Having recruited online, there was a meeting about many of the above issues a couple of months before Empire started.

Issues covered included, yes, IC and OOC leader/organisers, and a sliding scale of OOC contributions: basically we asked everyone to be able to make some sort of contribution to the group, in terms of cash, or transporting things, or props, or effort. My part, for example, was transporting our IC group tent (a large burgundian), and supervising the pitching and striking thereof, but paying for the hire of it was done out of group funds. Others volunteered to do plenty of set dressing, or cooking, or even just able to throw in more cash.

We sat down and discussed such froth as where we were in setting, previous links to established history, and group symbol. I remember I got carried away and produced a map of our lands and last years tax roll in the style of the Domesday book…

Slightly to my (Why are we bothering with this?) there was a long discussion on the level of loyalty to the group. This resulted in a setting of “knives out at start” (ie, knives outwards from the group, all loyal to the group and not going to turn on each other, able to be altered through play).

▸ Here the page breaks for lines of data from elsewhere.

(** X12: the gather state stays inside its staging buffer.  At any rank
    of the communicator (the count one MPI can take, the buffer of the
    root within the address space), the constructor takes from the pinned
    pool [size * count] elements at the root and [count] elements
    elsewhere, and every range of host memory that the calls of the
    constructor and of [start_mpi_op] read or write lies inside that
    allocation. *)
Theorem gather_stays_inside_its_staging_buffer :
  forall (sendbuf recvbuf : ptr) (count root : Z) (comm : comm_type)
         (stream : cudaStream_t) (w : World),
    accepts_all cuda_status ->
    0 <= rank comm < size comm ->
    0 < sizeofT ->
    0 <= count < 2 ^ 31 ->
    sizeofT * (size comm * count) < size_t_modulus ->
    exists (g : GatherState) (w1 w2 : World),
      GatherAlState_ctor sizeofT cuda_status sendbuf recvbuf count root
                         comm stream w = (Returned g, w1)
      /\ GatherAlState_start_mpi_op g w1 = (Returned tt, w2)
      /\ g_host_mem g = pinned_brk w
      /\ pinned_brk w1
         = pinned_brk w
           + sizeofT * (if rank comm =? root then size comm * count
                        else count)
      /\ Forall (fun c =>
                   Forall (within (pinned_brk w) (pinned_brk w1))
                          (host_accesses sizeofT (rank comm) (size comm) c))
                (issued w w2).
Proof.
  intros sendbuf recvbuf count root comm stream w A Hrank Hs Hc Hfit.
  assert (B1 : 0 <= rank comm * count <= size comm * count) by nia.
  assert (B2 : size comm * count <= sizeofT * (size comm * count)) by nia.
  assert (B3 : 0 <= sizeofT * count <= sizeofT * (size comm * count))
    by nia.
  assert (W0 : size_t_mul (size comm) count = size comm * count).
  { unfold size_t_mul, size_t_wrap. apply Z.mod_small. lia. }
  assert (W1 : size_t_mul (rank comm) count = rank comm * count).
  { unfold size_t_mul, size_t_wrap. apply Z.mod_small. lia. }
  assert (W2 : size_t_mul sizeofT count = sizeofT * count).
  { unfold size_t_mul, size_t_wrap. apply Z.mod_small. lia. }
  assert (W3 : int_of_size_t count = count).
  { unfold int_of_size_t. rewrite Z.mod_small by lia. lia. }
  assert (W4 : size_t_mul sizeofT (size comm * count)
               = sizeofT * (size comm * count)).
  { unfold size_t_mul, size_t_wrap. apply Z.mod_small. nia. }
  assert (W5 : size_t_mul (sizeofT * count) (size comm)
               = sizeofT * (size comm * count)).
  { unfold size_t_mul, size_t_wrap.
    replace (sizeofT * count * size comm)
      with (sizeofT * (size comm * count)) by lia.
    apply Z.mod_small. nia. }
  destruct (GatherAlState_ctor_accepted sizeofT cuda_status sendbuf recvbuf
              count root comm stream w A) as (w1 & E & T).
  destruct (GatherAlState_ctor_world sendbuf recvbuf count root comm
              stream w A)
    as (g & w1' & E' & Hm & Hcnt & Hrt & Hcm & Hir & Hb & _).
  rewrite E in E'. injection E' as <- <-.
  cbv zeta in T. unfold ptr_add in T.
  unfold GatherAlState_start_mpi_op, member_call, modify.
  destruct (rank comm =? root) eqn:R.
  - rewrite W0, W4 in Hb.
    eexists; exists w1; eexists. split; [exact E|].
    cbn [g_base is_root g_count g_host_mem g_root g_comm].
    split; [reflexivity|]. split; [reflexivity|].
    split; [exact Hb|].
    erewrite issued_app
      by (world_simpl; rewrite T, <- app_assoc; reflexivity).
    rewrite Hb, W1, W2, W3, W5. cbn [app andb].
    repeat constructor; cbn [host_accesses fst snd app];
      try rewrite Z.eqb_refl; try rewrite R; cbn [app];
      repeat constructor; unfold within; cbn [fst snd]; try nia.
  - rewrite W2 in Hb.
    eexists; exists w1; eexists. split; [exact E|].
    cbn [g_base is_root g_count g_host_mem g_root g_comm].
    split; [reflexivity|]. split; [reflexivity|].
    split; [exact Hb|].
    erewrite issued_app
      by (world_simpl; rewrite T, <- app_assoc; reflexivity).
    rewrite Hb, W2, W3. cbn [app andb].
    repeat constructor; cbn [host_accesses fst snd app];
      try rewrite R; cbn [app];
      repeat constructor; unfold within; cbn [fst snd]; try nia.
Qed.


(** The gather constructor away from the root, whatever the runtime
    answers. *)
Lemma GatherAlState_ctor_non_root (sendbuf recvbuf : ptr) (count root : Z)
    (comm : comm_type) (stream : cudaStream_t) (w : World) :
  (rank comm =? root) = false ->
  let c1 := cudaMemcpyAsync (pinned_brk w) sendbuf
              (size_t_mul sizeofT count) cudaMemcpyDeviceToHost stream in
  exists o w',
    GatherAlState_ctor sizeofT cuda_status sendbuf recvbuf count root
                       comm stream w = (o, w')
    /\ ((exists g, o = Returned g
                   /\ is_root (g_base g) = false
                   /\ g_host_mem g = pinned_brk w
                   /\ g_count g = count /\ g_root g = root
                   /\ g_comm g = get_comm comm)
        /\ trace w'
           = trace w ++ [c1; event_record (Event (next_handle w)) stream;
                         gpu_wait_wait (Flag (next_handle w + 2)) stream]
        \/ o = Thrown (cuda_failure c1 (cuda_status (trace w) c1))
           /\ trace w' = trace w ++ [c1]).
Proof.
  intros R c1. unfold GatherAlState_ctor.
  rewrite bind_run. unfold base_ctor at 1. cbv iota beta.
  rewrite bind_run. unfold mempool_allocate at 1. cbv iota beta.
  cbn [is_root]. rewrite R.
  rewrite bind_run, AL_CHECK_CUDA_run. world_simpl. fold c1.
  case_status Q.
  - unfold member_call, modify. rewrite !bind_run. cbv iota beta.
    unfold ret. eexists; eexists. split; [reflexivity|]. left.
    split.
    + eexists. split; [reflexivity|]. cbn. repeat split; reflexivity.
    + world_simpl. rewrite <- !app_assoc. reflexivity.
  - eexists; eexists. split; [reflexivity|]. right.
    split; reflexivity.
Qed.

(** X13: a rank that is not the root of a gather writes no device
    memory.  Whatever the runtime answers, its constructor issues no copy
    from host to device; its first call copies from [sendbuf] itself (also
    when the send and receive buffers are the same, in which case the
    contribution is read from the start of the buffer and not from the
    slot of the rank) to the start of the pinned buffer; and
    [start_mpi_op] of the state issues one gather, with the pinned buffer
    as send buffer and not [MPI_IN_PLACE], which stores nothing at this
    rank. *)
Theorem gather_non_root_writes_no_device_memory :
  forall (sendbuf recvbuf : ptr) (count root : Z) (comm : comm_type)
         (stream : cudaStream_t) (w : World),
    rank comm <> root ->
    let r := GatherAlState_ctor sizeofT cuda_status sendbuf recvbuf count
                                root comm stream w in
    flat_map device_writes (issued w (snd r)) = []
    /\ hd_error (issued w (snd r))
       = Some (cudaMemcpyAsync (pinned_brk w) sendbuf
                               (size_t_mul sizeofT count)
                               cudaMemcpyDeviceToHost stream)
    /\ forall g : GatherState,
         fst r = Returned g ->
         issued (snd r) (snd (GatherAlState_start_mpi_op g (snd r)))
         = [MPI_Igather (mpi_ptr (pinned_brk w)) (int_of_size_t count)
                        (pinned_brk w) (int_of_size_t count) root
                        (get_comm comm)]
         /\ host_writes sizeofT (rank comm) (size comm)
              (MPI_Igather (mpi_ptr (pinned_brk w)) (int_of_size_t count)
                           (pinned_brk w) (int_of_size_t count) root
                           (get_comm comm)) = [].
Proof.
  intros sendbuf recvbuf count root comm stream w N r.
  assert (R : (rank comm =? root) = false) by (apply Z.eqb_neq; exact N).
  destruct (GatherAlState_ctor_non_root sendbuf recvbuf count root comm
              stream w R) as (o & w' & E & H).
  subst r. rewrite E. cbn [fst snd].
  destruct H as [[(g & -> & Hr & Hm & Hc & Hrt & Hcm) T] | [-> T]].
  - rewrite (issued_app _ _ _ T).
    split; [reflexivity|]. split; [reflexivity|].
    intros g' H. injection H as <-.
    unfold GatherAlState_start_mpi_op, member_call, modify.
    rewrite Hr, Hm, Hc, Hrt, Hcm. cbn [fst snd].
    split; [apply issued_app; reflexivity|].
    unfold host_writes. rewrite R. reflexivity.
  - rewrite (issued_app _ _ _ T).
    split; [reflexivity|]. split; [reflexivity|].
    intros g H. discriminate H.
Qed.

(Other options were “knives out permanantly”, so that no-one ever betrayed the group, or “knives in”, so we’d start with internal PVP)

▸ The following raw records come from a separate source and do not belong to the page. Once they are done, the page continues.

Lemma main_chunk_size_in_range n W parts :
  1 <= n <= SIZE_MAX -> 1 <= W -> 1 <= parts ->
  W * parts <= INT_MAX -> ceil_div n (W * parts) <= INT_MAX ->
  main_chunk_size n (W + 1) parts = Done (spec_chunk_size n W parts).
Proof.
  intros Hn HW Hp Hprod Hceil.
  assert (0 < W * parts) as Hd by nia.
  assert (W <= INT_MAX) as HWmax by nia.
  pose proof (ceil_div_pos Hd (proj1 Hn)) as Hc1.
  unfold main_chunk_size, main_split_size, spec_chunk_size.
  replace (W + 1 - 1) with W by lia.
  rewrite (@int_result_small W) by range_lia. simpl.
  rewrite (@int_result_small (W * parts)) by range_lia. simpl.
  rewrite (@to_size_t_small (W * parts)) by range_lia.
  destruct (Z.eqb_spec (W * parts) 0); [lia |].
  rewrite (@to_size_t_small (n - 1)) by lia.
  rewrite ceil_div_shift by lia.
  rewrite to_size_t_small by range_lia.
  rewrite to_int_small by range_lia.
  simpl.
  destruct (Z.gtb_spec (ceil_div n (W * parts)) 1).
  - rewrite to_size_t_small by range_lia. f_equal. lia.
  - rewrite to_size_t_small by range_lia. f_equal. lia.
Qed.

(** ** The dispatcher covers the index *)

Lemma index_range_nil s e : e <= s -> index_range s e = [].
Proof.
  intros H. unfold index_range. replace (Z.to_nat (e - s)) with O by lia. reflexivity.
Qed.

Lemma map_seq_shift (s : Z) (len start : nat) :
  map (fun k => s + Z.of_nat k) (seq start len)
  = map (fun k => s + Z.of_nat start + Z.of_nat k) (seq 0 len).
Proof.
  revert s start. induction len as [| len IH]; intros s start; simpl; [reflexivity |].
  f_equal; [lia |].
  rewrite (IH s (S start)), (IH (s + Z.of_nat start) 1%nat).
  apply map_ext. intros k. lia.
Qed.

This is probably a good idea to agree, OOC, before play starts and characters are generated. Because you don’t want to find out 3 events in that your group priest is having you all executed as heretics so that he can inherit the family castle, and they’ve been planning this since day 1, and don’t know why you’re so angry about it OOC…On the other hand, you don’t want a character locked into loyalty to the group even if IC events leave her feeling betrayed and wronged and slightly murderous, but unable to act on these IC feelings due to OOC agreements.

What it boils down to is:

  1. Make sure everyone agrees on what sort of game they want to play
  2. Make sure everyone knows and agrees on their group contributions, in various forms.
  3. Plan a few things in advance, including a starting group objective, costume guidelines, and similar.
  4. Ensure everyone has some media to keep in touch OOC, whether email, facebook, phone numbers, or so on. This allows for messages like “I can’t make it, can someone else supply tent?” or “If I bring a BBQ, will you lot eat it?”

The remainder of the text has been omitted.